I hate to say it, but I wonder if China is overestimating the strategic significance of the New York Times?

Mitch Wagner
Thinkernetter
Wednesday February 6, 2013 3:41:50 PM
no ratings

Yes, if the attackers are the same as were used by the Chinese military in the past, and they used the same resources and servers, that would be strong circumstantial evidence. 

OTOH, the hackers could be operating on their own this time, and of course the same people would use the same tools. 

Maria Korolov
Thinkernetter
Wednesday February 6, 2013 12:25:14 AM
no ratings

Mitch --

The evidence seems to be circumstantial, the investigators said.

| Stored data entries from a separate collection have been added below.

(** ** The frame rate *)

(** X4.  For a value [fps] of the flag (a 64-bit [uint]), the pacer gets
    its ticker exactly when [1 <= fps <= 10^9]: with [fps = 0] the division
    panics, and with a larger value the interval is zero or negative and
    [time.NewTicker] panics. *)
Theorem pacerStart_iff (fps : Z) :
  0 <= fps < 2 ^ 64 ->
  ((exists st, pacerStart fps = Some st) <-> 1 <= fps <= 1000000000).
Proof.
  intros Hfps. split.
  - intros [st Hst]. unfold pacerStart, frameInterval in Hst.
    destruct (Z.eqb_spec (Go.int fps) 0) as [E0 | E0]; [discriminate|].
    cbn [mbind option_bind] in Hst.
    destruct (Z.leb_spec (Go.int (1000000000 ÷ Go.int fps)) 0) as [Hle | Hgt]; [discriminate|].
    clear Hst.
    destruct (Z.lt_ge_cases fps (2 ^ 63)) as [Hlow | Hhigh].
    + rewrite (int_small fps) in * by lia.
      destruct (Z.le_gt_cases fps 1000000000) as [Hok | Hbig]; [lia|].
      rewrite Z.quot_small in Hgt by lia. rewrite (int_small 0) in Hgt by lia. lia.
    + assert (Hf : Go.int fps = fps - 2 ^ 64).
      { unfold Go.int.
        replace (fps + 2 ^ 63) with (fps - 2 ^ 63 + 1 * 2 ^ 64) by lia.
        rewrite Z.mod_add by lia. rewrite Z.mod_small by lia. lia. }
      rewrite Hf in Hgt.
      replace (fps - 2 ^ 64) with (- (2 ^ 64 - fps)) in Hgt by lia.
      rewrite Z.quot_opp_r in Hgt by lia.
      assert (0 <= 1000000000 ÷ (2 ^ 64 - fps) <= 1000000000).
      { rewrite Z.quot_div_nonneg by lia. split.
        - apply Z.div_pos; lia.
        - apply Z.div_le_upper_bound; nia. }
      rewrite int_small in Hgt by lia. lia.
  - intros Hok. unfold pacerStart.
    destruct (frameInterval_spec fps Hok) as [-> Hd]. cbn [mbind option_bind].
    destruct (Z.leb_spec (1000000000 / fps) 0); [lia|]. eauto.
Qed.

Lemma pacerStart_iff_witness :
  ((exists st, pacerStart 60 = Some st) <-> 1 <= 60 <= 1000000000) /\
  ((exists st, pacerStart 0 = Some st) <-> 1 <= 0 <= 1000000000) /\
  ((exists st, pacerStart (2 ^ 64 - 1) = Some st) <-> 1 <= 2 ^ 64 - 1 <= 1000000000).
Proof.
  split; [|split].
  - apply (pacerStart_iff 60). lia.
  - apply (pacerStart_iff 0). lia.
  - apply (pacerStart_iff (2 ^ 64 - 1)). lia.
Defined.

(** ** More on the cursor compositor *)

Lemma blendFormula_between (a c d : Z) :
  0 <= a < 256 -> 0 <= c < 256 -> 0 <= d < 256 ->
  Z.min c d <= blendFormula a c d <= Z.max c d.
Proof.
  intros Ha Hc Hd. unfold blendFormula.
  rewrite Z.shiftr_div_pow2 by lia. change (2 ^ 8) with 256.
  split.
  - apply Z.div_le_lower_bound; [lia|]. nia.
  - assert ((a + 1) * c + (256 - a) * d < 256 * (Z.max c d + 1)) by nia.
    assert (((a + 1) * c + (256 - a) * d) / 256 < Z.max c d + 1)
      by (apply Z.div_lt_upper_bound; lia).
    lia.
Qed.

(** X5.  The blend of one pixel never leaves the range of its inputs: each
    colour byte it stores lies between the source channel and the byte the
    page held, so that blending a colour over itself changes nothing; the
    alpha byte becomes 255. *)
Theorem blendPixel_between (page : list Z) (off p : Z) :
  0 <= off -> off + 3 < Go.len page ->
  is_uint32 p -> Forall Go.is_byte page ->
  exists q,
    blendPixel page off p = Some q /\
    q !! Z.to_nat (off + 3) = Some 255 /\
    forall k, 0 <= k < 3 ->
      exists d v,
        page !! Z.to_nat (off + k) = Some d /\
        q !! Z.to_nat (off + k) = Some v /\
        Z.min (srcChannel p k) d <= v <= Z.max (srcChannel p k) d /\
        (srcChannel p k = d -> v = d).
Proof.
  intros Hoff Hlen Hp Hbytes.
  destruct (blendPixel_Some page off p Hoff Hlen) as (q & Hq & _ & _ & Hpix).
  exists q. split; [exact Hq|]. split.
  - rewrite (Hpix 3 ltac:(lia)).
    destruct (lookup_lt_len page (off + 3) ltac:(lia)) as [d ->]. reflexivity.
  - intros k Hk.
    destruct (lookup_lt_len page (off + k) ltac:(lia)) as [d Hd].
    assert (Hdb : Go.is_byte d).
    { rewrite Forall_lookup in Hbytes. exact (Hbytes _ d Hd). }
    exists d, (blendFormula (srcAlpha p) (srcChannel p k) d).
    split; [exact Hd|]. split.
    { rewrite (Hpix k ltac:(lia)), Hd. cbn [fmap option_fmap option_map].
      f_equal. apply blendByte_formula; auto. }
    pose proof (blendFormula_between (srcAlpha p) (srcChannel p k) d
                  (shiftr24_range p Hp) (byte_range _) Hdb) as Hbetween.
    split; [exact Hbetween|]. intros Heq. rewrite Heq in Hbetween |- *. lia.
Qed.

Lemma blendPixel_between_witness :
  exists q,
    blendPixel smallPage 4 2147483903 = Some q /\
    q !! Z.to_nat (4 + 3) = Some 255 /\
    forall k, 0 <= k < 3 ->
      exists d v,
        smallPage !! Z.to_nat (4 + k) = Some d /\
        q !! Z.to_nat (4 + k) = Some v /\
        Z.min (srcChannel 2147483903 k) d <= v <= Z.max (srcChannel 2147483903 k) d /\
        (srcChannel 2147483903 k = d -> v = d).
Proof.
  apply (blendPixel_between smallPage 4 2147483903).
  - lia.
  - reflexivity.
  - unfold is_uint32. lia.
  - cbn. repeat constructor; unfold Go.is_byte; lia.
Defined.

Lemma drawCursor_total (cursor : option xfixes.GetCursorImageReply)
    (pos : option xproto.TranslateCoordinatesReply) (buf : Buffer) (page : list Z) :
  Go.len page = PageSize buf ->
  (forall c, cursor = Some c -> 0 < xfixes.Width c) ->
  exists page', drawCursor cursor pos buf page = Some page' /\ length page' = length page.
Proof.
  intros Hlen Hcw. unfold drawCursor.
  destruct cursor as [c|]; [|eauto]. destruct pos as [p|]; [|eauto].
  destruct (cursorOutside buf p); [eauto|].
  destruct (cursorLoop_spec c p buf (Hcw c eq_refl) (xfixes.CursorImage c) 0 page
              ltac:(lia) Hlen) as (page' & Hrun & Hl & _).
  eauto.
Qed.

(** X6.  [drawCursor] does not panic on a page of the store, whatever the
    position is, for a cursor reply whose image has [Width*Height]
    samples, which is how the decoder of the reply builds it: the stores
    of the blend stay inside the page, and [i/int(cursor.Width)] never
    divides by zero, because a cursor of width 0 has no sample.  The page
    keeps its length. *)
Theorem drawCursor_never_panics (cursor : option xfixes.GetCursorImageReply)
    (pos : option xproto.TranslateCoordinatesReply) (buf : Buffer) (page : list Z) :
  Go.len page = PageSize buf ->
  (forall c, cursor = Some c ->
     0 <= xfixes.Width c /\
     Go.len (xfixes.CursorImage c) = xfixes.Width c * xfixes.Height c) ->
  exists page',
    drawCursor cursor pos buf page = Some page' /\ Go.len page' = Go.len page.
Proof.
  intros Hlen Hc.
  destruct cursor as [c|]; [|exists page; auto].
  destruct (Hc c eq_refl) as [Hw Himg].
  destruct (Z.eq_dec (xfixes.Width c) 0) as [E0 | E0].
  - (* a cursor without samples: the loop is not entered *)
    assert (Hnil : xfixes.CursorImage c = []).
    { rewrite E0, Z.mul_0_l in Himg. unfold Go.len in Himg.
      destruct (xfixes.CursorImage c) as [|p img]; [reflexivity|]. cbn [length] in Himg. lia. }
    exists page. split; [|reflexivity]. unfold drawCursor.
    destruct pos as [p|]; [|reflexivity].
    destruct (cursorOutside buf p); [reflexivity|]. rewrite Hnil. reflexivity.
  - destruct (drawCursor_total (Some c) pos buf page Hlen) as (page' & Hrun & Hl).
    { intros c' [= <-]. lia. }
    exists page'. split; [exact Hrun|]. unfold Go.len. lia.
Qed.

Lemma drawCursor_never_panics_witness :
  exists page',
    drawCursor (Some smallCursor) (Some (at_ 1 1)) smallBuf smallPage = Some page' /\
    Go.len page' = Go.len smallPage.
Proof.
  apply (drawCursor_never_panics (Some smallCursor) (Some (at_ 1 1)) smallBuf smallPage).
  - reflexivity.
  - intros c [= <-]. split; [cbn; lia | reflexivity].
Defined.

From the NY Times article:

...

The pattern that Mandiant's experts detected closely matched the pattern of earlier attacks traced to China. After Google was attacked in 2010 and the Gmail accounts of Chinese human rights activists were opened, for example...

Security experts say that by routing attacks through servers in other countries and outsourcing attacks to skilled hackers, the Chinese military maintains plausible deniability.

"If you look at each attack in isolation, you can't say, 'This is the Chinese military,' " said Richard Bejtlich, Mandiant's chief security officer.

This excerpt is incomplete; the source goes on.